Three people were killed and more than 260 injured when Tsarnaev and his older brother, Tamerlan, set off two pressure cooker bombs near the finish line in 2013. Tamerlan was later killed. Dzhokhar is on trial.*
Some would say that if anybody deserves the death penalty, he and Arias do. And those people would be right. The crimes of these two people are vile and their guilt is certain.
Such cases create a real challenge for people who oppose the death penalty. In Arias' case, a lone juror kept her off death row.
Tsarnaev's attorneys are hoping at least one person on his jury will save his life.
Meanwhile, anti-death-penalty protesters are rallying on his behalf. But some look as ridiculous as Tsarnaev's attorneys, who want us to buy an argument that doesn't pass muster in kindergarten: My brother made me do it.
One anti-death-penalty protester outside the courtroom was heard on NPR's Morning Edition saying "all his friends say he was just a regular dude, that there's some evidence to suggest that he's not hard-line at all."
This tracks the other argument Tsarnaev's attorneys hope will keep him off death row: that he's not such a radical. Just misguided.
Sure, he's young. Nineteen when he planted the bomb. Like Arias, he looks like the kind of kid who could have been popular and successful. Both had a chance to make it good in America.
Both chose murder. A priest may forgive sins. Society can't.

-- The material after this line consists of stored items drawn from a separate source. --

(** A node of the syntax tree, as far as the scope functions look at it:
    its grammar type, its range and its children. *)
#[warnings="-register-all"]
Inductive ts_node : Type :=
| TsNode (kind : string) (rng : Loc.Range) (children : list ts_node).

Definition node_range (node : ts_node) : Loc.Range :=
  match node with TsNode _ rng _ => rng end.

Section Lang.

(** [sf.lang.scope_type(node)] and [sf.lang.scope_name(scope)], which
    depend on the grammar of the language. *)
Variable scope_type : ts_node -> option ScopeType.
Variable scope_name : ts_node -> option string.

(** [Scope.to_dict] with ["name"] and ["children"] set, in the fields
    that the indexer reads. *)
Definition to_dict (ty : ScopeType) (node : ts_node) (children : list scope) : scope :=
  Scope ty (scope_name node)
        (Loc.d_line (Loc.to_dict (Loc.start (node_range node))))
        (Loc.d_line (Loc.to_dict (Loc.stop (node_range node))))
        (Loc.d_col (Loc.to_dict (Loc.stop (node_range node))))
        children.

(** [_nested_scopes(sf, node)] *)
Fixpoint _nested_scopes (node : ts_node) : list scope :=
  match node with
  | TsNode _ _ children =>
      let below := flat_map _nested_scopes children in
      match scope_type node with
      | Some ty => [to_dict ty node below]
      | None => below
      end
  end.

End Lang.

(** [filter_children_types(children, cb)]: a child is handed to [cb]
    after its own children were filtered. *)
Fixpoint filter_scope (cb : scope -> bool) (child : scope) : list scope :=
  match child with
  | Scope ty name sl el ec children =>
      let filtered := flat_map (filter_scope cb) children in
      if cb (Scope ty name sl el ec filtered)
      then [Scope ty name sl el ec filtered]
      else filtered
  end.

Definition filter_children_types (children : list scope) (cb : scope -> bool)
  : list scope :=
  flat_map (filter_scope cb) children.

(** [nested_scopes(sf, filter_cb)["children"]] for the tree [root]. *)
Definition nested_scopes (scope_type : ts_node -> option ScopeType)
    (scope_name : ts_node -> option string) (root : ts_node)
    (filter_cb : scope -> bool) : list scope :=
  match root with
  | TsNode _ _ children =>
      filter_children_types
        (flat_map (_nested_scopes scope_type scope_name) children) filter_cb
  end.

End Scopes.

(** ** hybrid_search.py: the query terms of Code.search *)

Module QueryTerms.

(** The character class of the pattern: space, newline, backquote, dot,
    parentheses, brackets, braces, both quotes, slash and hyphen. *)
Definition is_separator (c : ascii) : bool :=
  let n := nat_of_ascii c in
  Nat.eqb n 32 || Nat.eqb n 10 || Nat.eqb n 96 || Nat.eqb n 46
  || Nat.eqb n 40 || Nat.eqb n 41 || Nat.eqb n 91 || Nat.eqb n 93
  || Nat.eqb n 123 || Nat.eqb n 125 || Nat.eqb n 39 || Nat.eqb n 34
  || Nat.eqb n 47 || Nat.eqb n 45.

(** [re.split(pattern, s)] for the pattern that matches one or more
    separators: the pieces between the runs of separators, with an empty
    piece in front of a run that opens [s] and behind one that closes
    it.  [cur] is the piece read so far, and [in_run] tells whether the
    character before was a separator. *)
Fixpoint re_split (cur : string) (in_run : bool) (s : string) : list string :=
  match s with
  | EmptyString => [cur]
  | String c s' =>
      if is_separator c then
        if in_run then re_split EmptyString true s'
        else cur :: re_split EmptyString true s'
      else re_split (cur ++ String c EmptyString)%string false s'
  end.

(** [term.replace("\\", "\\\\")] *)
Fixpoint escape (s : string) : string :=
  match s with
  | EmptyString => EmptyString
  | String c s' =>
      if Ascii.eqb c GlobMatch.backslash
      then String GlobMatch.backslash (String GlobMatch.backslash (escape s'))
      else String c (escape s')
  end.

(** [[term.strip().replace("\\", "\\\\") for term in query_terms if term.strip()]] *)
Definition query_terms (query : string) : list string :=
  map (fun term => escape (CodeIndexing.strip term))
      (filter (fun term => Py.truthy (CodeIndexing.strip term))
              (re_split EmptyString false query)).

End QueryTerms.

(** * Statements and sample inputs

    The predicates in which the properties below are stated, and the
    concrete inputs at which they are evaluated. *)

(** ** Saving and loading *)

Module GraphDefs.
Import Graph.

(** The nodes and the id mapping that the loader builds from a saved node
    list. *)
Definition reloaded (next : nat) (l : list (nat * KGNode)) : list (nat * KGNode) :=
  combine (seq next (List.length l)) (map snd l).

Definition id_mapping (next : nat) (l : list (nat * KGNode)) : list (nat * nat) :=
  combine (map fst l) (seq next (List.length l)).
(** * AG2D: a shallow embedding of the 2D engine's timing and viewport core

    The development follows the JavaScript sources:

    - [src/js/index.js]           the engine ([Module Index]);
    - [src/js/modules/ag2d.js]    the earlier, smaller engine ([Module Ag2d]);
    - [src/js/models/Animation.js] the animation schema ([Module Animation]).

    Numbers.  A JavaScript number is modelled by [number]: a rational, one
    of the two infinities, or NaN.  The operations [nsub], [nmul], [ndiv]
    and [nmod] are exact on the finite part (no rounding to 53 bits; the
    rounding operations come next) and the two zeros of a double are
    identified (a zero divisor counts as +0).  Everything else follows ECMAScript:
    division by zero gives an infinity or NaN, [%] truncates towards zero
    and takes the sign of the dividend, [Math.round] rounds halves up, a
    comparison with NaN is false, and [0] and [NaN] are falsy.

    Binary64.  In the viewport fit of index.js a product or a quotient
    goes through [Math.floor] or [Math.round], and the rounding of the
    double decides the integer.  There the operations are [fmul] and
    [fdiv]: the exact result rounded to the nearest binary64 value, ties
    to even, with subnormals and overflow to infinity ([round64]); the
    scale [draw] gives the context is such a product too.  Time stamps,
    the interval and the sizes of modules/ag2d.js, which does not fit,
    keep the exact operations.

    Effects.  Methods are computations in [Js S]: they thread the object
    [this : S], may end in a [js_error], and write the calls they make to
    the outside (user hooks, the 2D context, the window) to a trace.  The
    clock is an input: a method takes the successive values returned by
    [window.performance.now()] during its run.  The user hooks
    ([options.init], [options.update], [options.draw]) and the modules
    the engine creates are outside the sources; the hooks are taken to
    be present, a call to one of them is an entry of the trace, it
    returns and leaves the engine object as it is.  The host calls [renderLoop] once per animation frame; [run] is
    that succession of calls. *)

From Stdlib Require Import QArith Qround Qminmax Qpower ZArith Lia Lqa String List Bool.
From stdpp Require Import gmap strings.
Import ListNotations.
(** * Log-line parsers, dispatcher and Avro batch writer / reader

    A shallow embedding of [avro_serializer.py] and [avro_deserializer.py].

    Text is modelled as [string]: a sequence of code points 0..255.  On that
    range the regular-expression class [\d] is exactly the ten digits [0-9]
    and [.] is every character but the line feed.  Python integers are [Z].
    Exceptions and printed lines are explicit: a computation returns the lines
    it printed together with either a value or the exception it raised. *)

From Stdlib Require Import ZArith List Bool Ascii String Lia.
Import ListNotations.

#[local] Set Warnings "-register-all".

Local Open Scope string_scope.
Local Open Scope Z_scope.

(** ** Outcomes: values, exceptions, printed output *)

Inductive exn : Type :=
| IndexError        (* list index out of range *)
| ValueError        (* invalid literal for int() *)
| AvroTypeException (* datum is not an example of the schema *)
| InvalidAvroBinaryEncoding (* the decoder ran out of, or rejected, its input *)
| KeyError          (* no such key *)
| AttributeError    (* the object has no such attribute *)
| TypeError.        (* expected a string, got None *)

Inductive outcome (A : Type) : Type :=
| Return (a : A)
| Raise (e : exn).
Arguments Return {A} a.
Arguments Raise {A} e.

(** ** Python built-ins used by the parsers *)

Module Py.

(** [s[i]] on a list: [IndexError] out of range. *)
Definition index {A} (l : list A) (i : nat) : outcome A :=
  match nth_error l i with
  | Some x => Return x
  | None => Raise IndexError
  end.

(** [l[-1]]. *)
Definition last {A} (l : list A) : outcome A :=
  match rev l with
  | x :: _ => Return x
  | [] => Raise IndexError
  end.

Definition is_digit (a : ascii) : bool :=
  let n := nat_of_ascii a in (48 <=? n)%nat && (n <=? 57)%nat.

Definition digit_val (a : ascii) : Z := Z.of_nat (nat_of_ascii a) - 48.

(** [str.split(sep)] for a non-empty separator: cut at every occurrence of
    [sep], scanning from the left; [skip] counts the characters of a
    separator just recognised that are still to be passed over. *)
Fixpoint split_from (sep : string) (skip : nat) (s : string) : list string :=
  match s with
  | EmptyString => [EmptyString]
  | String a s' =>
      match skip with
      | S k => split_from sep k s'
      | O =>
          if prefix sep s then EmptyString :: split_from sep (length sep - 1) s'
          else match split_from sep O s' with
               | h :: t => String a h :: t
               | [] => [String a EmptyString]
               end
      end
  end.

Definition split (sep s : string) : list string := split_from sep O s.

(** [str.replace(old, new)] for one-character [old] and [new]. *)
Fixpoint replace (old new : ascii) (s : string) : string :=
  match s with
  | EmptyString => EmptyString
  | String a s' => String (if Ascii.eqb a old then new else a) (replace old new s')
  end.

(** Characters [int()] strips from both ends: tab, LF, VT, FF, CR, space,
    NEL (133) and the no-break space (160). *)
Definition is_space (a : ascii) : bool :=
  let n := nat_of_ascii a in
  ((9 <=? n)%nat && (n <=? 13)%nat) || (n =? 32)%nat || (n =? 133)%nat || (n =? 160)%nat.

Fixpoint lstrip (s : string) : string :=
  match s with
  | String a s' => if is_space a then lstrip s' else s
  | EmptyString => EmptyString
  end.

Fixpoint rstrip (s : string) : string :=
  match s with
  | String a s' =>
      match rstrip s' with
      | EmptyString => if is_space a then EmptyString else String a EmptyString
      | r => String a r
      end
  | EmptyString => EmptyString
  end.

(** Decimal digits with single underscores allowed between two digits. *)
Fixpoint digits_value (after_digit : bool) (acc : Z) (s : string) : option Z :=
  match s with
  | EmptyString => if after_digit then Some acc else None
  | String a s' =>
      if is_digit a then digits_value true (10 * acc + digit_val a) s'
      else if Ascii.eqb a "_" then
             if after_digit then digits_value false acc s' else None
           else None
  end.

(** [sys.get_int_max_str_digits()]: the interpreter's default cap on the
    number of digits of a decimal literal [int()] converts.  The scripts
    never change it. *)
Definition int_max_str_digits : Z := 4300.

(** The digits of a literal; sign, underscores and white space do not
    count. *)
Fixpoint digit_count (s : string) : Z :=
  match s with
  | EmptyString => 0
  | String a s' => (if is_digit a then 1 else 0) + digit_count s'
  end.

(** [int(s)]: surrounding white space, an optional sign, decimal digits.
    A well-formed literal with more than [int_max_str_digits] digits is
    refused with [ValueError], like an ill-formed one; otherwise the result
    is the mathematical integer. *)
Definition int (s : string) : outcome Z :=
  let body := rstrip (lstrip s) in
  let r := match body with
           | String a d =>
               if Ascii.eqb a "-" then option_map Z.opp (digits_value false 0 d)
               else if Ascii.eqb a "+" then digits_value false 0 d
               else digits_value false 0 body
           | EmptyString => None
           end in
  match r with
  | Some z =>
      if digit_count body <=? int_max_str_digits then Return z
      else Raise ValueError
  | None => Raise ValueError
  end.

End Py.

(** ** Regular expressions: the backtracking matcher of [re.search]

    The two patterns of the serializer are sequences of literals, counted
    classes, starred or plussed classes (greedy or lazy) and group
    delimiters; groups do not nest. *)

Module Re.

Inductive cclass : Type :=
| CDigit  (* \d *)
| CDot.   (* .  *)

Definition in_class (c : cclass) (a : ascii) : bool :=
  match c with
  | CDigit => Py.is_digit a
  | CDot => negb (Ascii.eqb a "010")
  end.

Inductive tok : Type :=
| TLit (l : string)                   (* literal text *)
| TCount (c : cclass) (n : nat)       (* c{n} *)
| TStar (c : cclass) (greedy : bool)  (* c* or c*? *)
| TPlus (c : cclass) (greedy : bool)  (* c+ or c+? *)
| TOpen                               (* ( *)
| TClose.                             (* ) *)

(** The text of the group that is open, if one is. *)
Definition grp : Type := option string.

Definition eat (a : ascii) (g : grp) : grp :=
  match g with
  | Some t => Some (t ++ String a EmptyString)
  | None => None
  end.

Section Matcher.
Variable R : Type.
(** What remains of the pattern, applied to the rest of the input. *)
Variable k : string -> grp -> option R.

Fixpoint lit (l : string) (s : string) (g : grp) : option R :=
  match l with
  | EmptyString => k s g
  | String x l' =>
      match s with
      | String a s' => if Ascii.eqb a x then lit l' s' (eat a g) else None
      | EmptyString => None
      end
  end.

Fixpoint count (c : cclass) (n : nat) (s : string) (g : grp) : option R :=
  match n with
  | O => k s g
  | S n' =>
      match s with
      | String a s' => if in_class c a then count c n' s' (eat a g) else None
      | EmptyString => None
      end
  end.

(** Greedy: one more character first, the continuation as the fallback. *)
Fixpoint star_greedy (c : cclass) (s : string) (g : grp) : option R :=
  match s with
  | String a s' =>
      if in_class c a then
        match star_greedy c s' (eat a g) with
        | Some r => Some r
        | None => k s g
        end
      else k s g
  | EmptyString => k s g
  end.

(** Lazy: the continuation first, one more character as the fallback. *)
Fixpoint star_lazy (c : cclass) (s : string) (g : grp) : option R :=
  match k s g with
  | Some r => Some r
  | None =>
      match s with
      | String a s' => if in_class c a then star_lazy c s' (eat a g) else None
      | EmptyString => None
      end
  end.

Definition star (c : cclass) (greedy : bool) : string -> grp -> option R :=
  if greedy then star_greedy c else star_lazy c.
End Matcher.

Arguments lit {R} k l s g.
Arguments count {R} k c n s g.
Arguments star_greedy {R} k c s g.
Arguments star_lazy {R} k c s g.
Arguments star {R} k c greedy s g.

(** Match the tokens [p] at the head of [s]; [caps] are the groups closed so
    far, latest first.  The result is [m.groups()]. *)
Fixpoint rmatch (p : list tok) (caps : list string) (s : string) (g : grp)
  : option (list string) :=
  match p with
  | [] => Some (rev caps)
  | TLit l :: p' => lit (rmatch p' caps) l s g
  | TCount c n :: p' => count (rmatch p' caps) c n s g
  | TStar c gr :: p' => star (rmatch p' caps) c gr s g
  | TPlus c gr :: p' => count (star (rmatch p' caps) c gr) c 1 s g
  | TOpen :: p' => rmatch p' caps s (Some EmptyString)
  | TClose :: p' =>
      rmatch p' (match g with Some t => t :: caps | None => caps end) s None
  end.

(** [re.search]: the first start position, from the left, where the pattern
    matches. *)
Fixpoint search (p : list tok) (s : string) : option (list string) :=
  match rmatch p [] s None with
  | Some gs => Some gs
  | None =>
      match s with
      | String _ s' => search p s'
      | EmptyString => None
      end
  end.

End Re.

(** ** The Avro binary codec ([avro.io])

    The part of the library the two scripts call: [DatumWriter.write], which
    validates the datum against the schema and then encodes it, and
    [DatumReader.read].  Bytes are integers in [0, 256). *)

Module Avro.

Inductive ftype : Type :=
| TInt                     (* "int": 32-bit signed *)
| TLong                    (* "long": 64-bit signed *)
| TString                  (* "string": UTF-8 text *)
| TArray (items : ftype).  (* {"type": "array", "items": ...} *)

(** A record schema: its fields, in declaration order. *)
Definition schema : Type := list (string * ftype).

Inductive value : Type :=
| VInt (z : Z)
| VStr (s : string)
| VList (l : list value).

(** A Python [dict] with string keys, in insertion order. *)
Definition dict : Type := list (string * value).

Fixpoint get (d : dict) (key : string) : option value :=
  match d with
  | [] => None
  | (k, v) :: d' => if String.eqb k key then Some v else get d' key
  end.

(** *** Validation *)

Fixpoint validate_type (t : ftype) (v : value) : bool :=
  match t, v with
  | TInt, VInt z => (- 2 ^ 31 <=? z) && (z <=? 2 ^ 31 - 1)
  | TLong, VInt z => (- 2 ^ 63 <=? z) && (z <=? 2 ^ 63 - 1)
  | TString, VStr _ => true
  | TArray it, VList l => forallb (validate_type it) l
  | _, _ => false
  end.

It's the job of Tsarnaev's lawyers to rehabilitate his image or diminish his role in the crime. The subliminal message is that some murderers should get a pass because we sympathize with them.
Death penalty opponents should not mimic that approach.
They would be better off to concede that some murderers are more worthy of execution than others.
If anybody deserves to be executed, Arias and Tsarnaev do.
Nevertheless, the death penalty is wrong.
It is not wrong because some killers are young and attractive and you can imagine them as nice people. It is wrong because a civilized society should not put people to death. We have prisons to punish killers and prevent them from ever again being a threat to society.
There are other arguments against the death penalty.
Some people say it can never be fair because it is administered by human beings, who make mistakes. A mistaken execution cannot be undone.
Some say the death penalty is wrong because it has been disproportionately used against racial minorities.
Some say it is wasteful because the cost of appeals and the execution itself is higher than simply locking up a killer and throwing away the key.
Such arguments fall apart in cases like Arias and Tsarnaev, where there is no question about guilt, and little indication of bias against the accused based on race.
And keeping somebody alive just because it's cheaper? That goes in the OMG file.
The simple truth is that Arias and Tsarnaev deserve the death penalty as much anyone could.
But the state should not execute anyone - because killing is wrong.
Those who protest the death penalty should not make themselves - and their cause - look ridiculous by pretending anything else matters.
Linda Valdez has written for the two largest newspapers in Arizona over the past twenty years, specializing in the areas of medicine, education, justice, and human rights issues. She currently is a columnist and editorial writer for the The Arizona Republic/azcentral.com, where this article appeared originally. You can contact Ms. Valdez at firstname.lastname@example.org.
* Dzhokhar Tsarnaev was found guilty on April 8, 2015, on all 30 counts against him associated with the Boston bombing, 17 of which could warrant the death penalty. The penalty phase of the trail will begin on April 21.